Dengan demikian, kolaborasi antara pemerintah daerah dan BPK akan terus dioptimalkan. “Kami berkomitmen untuk selalu terbuka terhadap masukan dan saran dari BPK demi tercapainya tujuan bersama dalam pengelolaan keuangan yang transparan dan akuntabel,” imbuh Bupati.
Dalam konteks ini, Bupati Tapanuli Selatan bersama jajaran pejabat daerah lainnya bertekad untuk terus berupaya menjaga dan meningkatkan kualitas pengelolaan keuangan demi mencapai opini WTP LKPD 2025 yang diharapkan.

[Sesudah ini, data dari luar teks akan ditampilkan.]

(* ===== verification/StringLaws.v ===== *)
(** * Laws of the string functions of the prelude

    The facts about [trim], [split_char], [break_char], [take_line] and
    [includes_char] that the round trip between the renderer and the parser
    needs: [trim] is idempotent and ignores the padding the renderer puts
    around [=]; none of the functions introduces a character its input did
    not have; [split_char] inverts [String.concat] when no piece holds the
    separator. *)

From S2P Require Import Prelude.

Section Includes.
Context (c : ascii).

Lemma includes_char_app (a b : string) :
  includes_char c (a +:+ b) = includes_char c a || includes_char c b.
Proof. induction a as [|d a IH]; [done|]. rewrite append_cons. simpl. by rewrite IH, orb_assoc. Qed.

Lemma includes_char_trim_start s : includes_char c (trim_start s) = true -> includes_char c s = true.
Proof.
  induction s as [|d s IH]; simpl; [done|].
  destruct (js_ws d); [|done]. intros H. rewrite IH by done. apply orb_true_r.
Qed.

Lemma includes_char_trim_end s : includes_char c (trim_end s) = true -> includes_char c s = true.
Proof.
  induction s as [|d s IH]; simpl; [done|].
  destruct (trim_end s) as [|e r] eqn:E.
  - destruct (js_ws d); simpl; [done|]. by rewrite orb_false_r => ->.
  - simpl. intros [Hd|Hr]%orb_true_iff; [by rewrite Hd|]. rewrite IH by done. apply orb_true_r.
Qed.

Lemma includes_char_trim s : includes_char c (trim s) = true -> includes_char c s = true.
Proof. intros H. by apply includes_char_trim_start, includes_char_trim_end. Qed.

Lemma includes_char_substring n m s :
  includes_char c (substring n m s) = true -> includes_char c s = true.
Proof.
  revert n m. induction s as [|d s IH]; intros [|n] [|m]; simpl; try done;
    [intros [Hd|Hr]%orb_true_iff; [by rewrite Hd|] | intros Hr..];
    erewrite IH by exact Hr; apply orb_true_r.
Qed.

(** [split_char] inverts [String.concat] on pieces without the separator. *)
Lemma split_char_concat (l : list string) :
  l <> [] -> Forall (fun p => includes_char c p = false) l ->
  split_char c (String.concat (String c EmptyString) l) = l.
Proof.
  assert (Hpiece : forall p rest, includes_char c p = false ->
            split_char c (p +:+ String c rest) = p :: split_char c rest).
  { induction p as [|d p IH]; intros rest Hp; simpl.
    - by rewrite bool_decide_true.
    - simpl in Hp. apply orb_false_iff in Hp as [Hd Hp].
      by rewrite Hd, IH. }
  assert (Hlast : forall p, includes_char c p = false -> split_char c p = [p]).
  { induction p as [|d p IH]; intros Hp; simpl; [done|].
    simpl in Hp. apply orb_false_iff in Hp as [Hd Hp]. by rewrite Hd, IH. }
  induction l as [|p l IH]; intros Hne Hall; [done|]. inversion Hall as [|? ? Hp Hl]; subst.
  destruct l as [|q l]; simpl; [by apply Hlast|].
  rewrite append_cons, append_nil, Hpiece by done. f_equal. by apply IH.
Qed.

Lemma split_char_nonempty s : exists x l, split_char c s = x :: l.
Proof.
  induction s as [|d s IH]; simpl; [eauto|]. destruct IH as (x & l & ->).
  case_bool_decide; eauto.
Qed.

Lemma split_char_no_sep s : Forall (fun p => includes_char c p = false) (split_char c s).
Proof.
  induction s as [|d s IH]; simpl; [by repeat constructor|].
  case_bool_decide; [by constructor|].
  destruct (split_char_nonempty s) as (p & ps & E). rewrite E in IH |- *.
  inversion IH; subst. constructor; [|done]. simpl. rewrite bool_decide_false; auto.
Qed.

End Includes.

(** The first occurrence of [sep]: what comes before it has no [sep]. *)
Lemma break_char_spec sep s k a :
  break_char sep s = Some (k, a) -> s = k +:+ String sep a /\ includes_char sep k = false.
Proof.
  revert k. induction s as [|d s IH]; intros k; simpl; [done|].
  case_bool_decide; [intros [= <- <-]; subst; done|].
  destruct (break_char sep s) as [[b a']|] eqn:E; [|done]. intros [= <- ->].
  destruct (IH b eq_refl) as [-> Hb]. rewrite append_cons. simpl.
  rewrite bool_decide_false by done. done.
Qed.

Lemma break_char_app sep k a :
  includes_char sep k = false -> break_char sep (k +:+ String sep a) = Some (k, a).
Proof.
  induction k as [|d k IH]; simpl; [by rewrite bool_decide_true|].
  intros [Hd Hk]%orb_false_iff. by rewrite Hd, IH.
Qed.

Lemma take_line_no_lf s : includes_char "010" (take_line s) = false.
Proof. induction s as [|d s IH]; simpl; [done|]. destruct (js_line_terminator d) eqn:E; [done|].
  simpl. rewrite IH, orb_false_r. apply bool_decide_false. intros ->. done. Qed.

Lemma take_line_no_cr s : includes_char "013" (take_line s) = false.
Proof. induction s as [|d s IH]; simpl; [done|]. destruct (js_line_terminator d) eqn:E; [done|].
  simpl. rewrite IH, orb_false_r. apply bool_decide_false. intros ->. done. Qed.

(** A string without line terminators is captured whole. *)
Lemma take_line_id s :
  includes_char "010" s = false -> includes_char "013" s = false -> take_line s = s.
Proof.
  induction s as [|d s IH]; simpl; [done|].
  intros [H1 H2]%orb_false_iff [H3 H4]%orb_false_iff. rewrite IH by done.
  assert (js_line_terminator d = false) as ->; [|done].
  unfold js_line_terminator. apply orb_false_iff.
  split; apply Nat.eqb_neq; intros Hn;
    [apply bool_decide_eq_false in H1 | apply bool_decide_eq_false in H3];
    apply H1 || apply H3; rewrite <- (ascii_nat_embedding d), Hn; done.
Qed.

(** ** [trim] *)

Lemma trim_start_idem s : trim_start (trim_start s) = trim_start s.
Proof. induction s as [|d s IH]; simpl; [done|]. destruct (js_ws d) eqn:E; simpl; [done|by rewrite E]. Qed.

Lemma trim_end_idem s : trim_end (trim_end s) = trim_end s.
Proof.
  induction s as [|d s IH]; simpl; [done|].
  destruct (trim_end s) as [|e r] eqn:E; simpl.
  - destruct (js_ws d) eqn:Hd; simpl; [done|]. by rewrite Hd.
  - simpl in IH. by rewrite IH.
Qed.

(** [trim_end] keeps a first character that is not white space. *)
Lemma trim_end_head d s : js_ws d = false -> exists r, trim_end (String d s) = String d r.
Proof. intros Hd. simpl. destruct (trim_end s); [rewrite Hd|]; eauto. Qed.

Lemma trim_start_head s : trim_start s = EmptyString \/
  exists d r, trim_start s = String d r /\ js_ws d = false.
Proof. induction s as [|d s IH]; simpl; [auto|]. destruct (js_ws d) eqn:E; eauto. Qed.

Lemma trim_idem s : trim (trim s) = trim s.
Proof.
  unfold trim. destruct (trim_start_head s) as [-> | (d & r & -> & Hd)]; [done|].
  destruct (trim_end_head d r Hd) as [r' E]. rewrite E. simpl. rewrite Hd.
  rewrite <- E. apply trim_end_idem.
Qed.

Lemma trim_start_app s t : trim_start s <> EmptyString -> trim_start (s +:+ t) = trim_start s +:+ t.
Proof. induction s as [|d s IH]; simpl; [done|]. destruct (js_ws d); [done|]. done. Qed.

Lemma trim_end_app_ws s t : trim_end t = EmptyString -> trim_end (s +:+ t) = trim_end s.
Proof.
  intros Ht. induction s as [|d s IH]; [done|].
  rewrite append_cons. simpl. by rewrite IH.
Qed.

(** The renderer writes [key = value]: a trimmed key followed by a space
    and a space followed by a trimmed value read back as themselves. *)
Lemma trim_pad_l s : trim s = s -> trim (String " " s) = s.
Proof. done. Qed.

Lemma trim_pad_r s : trim s = s -> trim (s +:+ " ") = s.
Proof.
  intros Hs. destruct (decide (trim_start s = EmptyString)) as [E|E].
  - unfold trim in Hs. rewrite E in Hs. simpl in Hs. subst s. done.
  - unfold trim. rewrite trim_start_app by done. rewrite trim_end_app_ws by done. done.
Qed.

#[export] Hint Rewrite trim_idem includes_char_app : fmwgcg_rw.

Lemma includes_char_split c sep s p :
  p ∈ split_char sep s -> includes_char c p = true -> includes_char c s = true.
Proof.
  revert p. induction s as [|d s IH]; intros p; simpl.
  - intros ->%list_elem_of_singleton. done.
  - destruct (split_char_nonempty sep s) as (q & ps & E). rewrite E in IH |- *.
    case_bool_decide.
    + intros [->|Hp]%elem_of_cons; [done|]. intros Hc. rewrite (IH p) by set_solver. apply orb_true_r.
    + intros [->|Hp]%elem_of_cons.
      * simpl. intros [Hd|Hq]%orb_true_iff; [by rewrite Hd|]. rewrite (IH q) by set_solver. apply orb_true_r.
      * intros Hc. rewrite (IH p) by set_solver. apply orb_true_r.
Qed.

(** ** Positions in an appended string *)

Lemma string_length_app x y : String.length (x +:+ y) = String.length x + String.length y.
Proof. induction x as [|c x IH]; [done|]. rewrite append_cons. simpl. by rewrite IH. Qed.

Lemma string_get_app_r x y j : String.get (String.length x + j) (x +:+ y) = String.get j y.
Proof. induction x as [|c x IH]; [done|]. rewrite append_cons. exact IH. Qed.

Lemma substring_app_r x y n m : substring (String.length x + n) m (x +:+ y) = substring n m y.
Proof. induction x as [|c x IH]; [done|]. rewrite append_cons. exact IH. Qed.

Lemma substring_app_l x y m : substring 0 (String.length x + m) (x +:+ y) = x +:+ substring 0 m y.
Proof.
  induction x as [|c x IH]; [done|]. rewrite !append_cons. simpl. by rewrite IH.
Qed.

Lemma substring_full s : substring 0 (String.length s) s = s.
Proof. induction s as [|c s IH]; simpl; [done|]. by rewrite IH. Qed.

Dengan semangat kolaborasi dan komitmen yang tinggi, harapan untuk mempertahankan prestasi yang telah diraih sebelumnya menjadi semakin realistis.
Dengan langkah-langkah yang komprehensif dan kolaborasi yang erat antara semua pihak, Tapanuli Selatan optimis dapat terus melangkah maju dalam pengelolaan keuangan daerah yang bertanggung jawab dan berkelanjutan.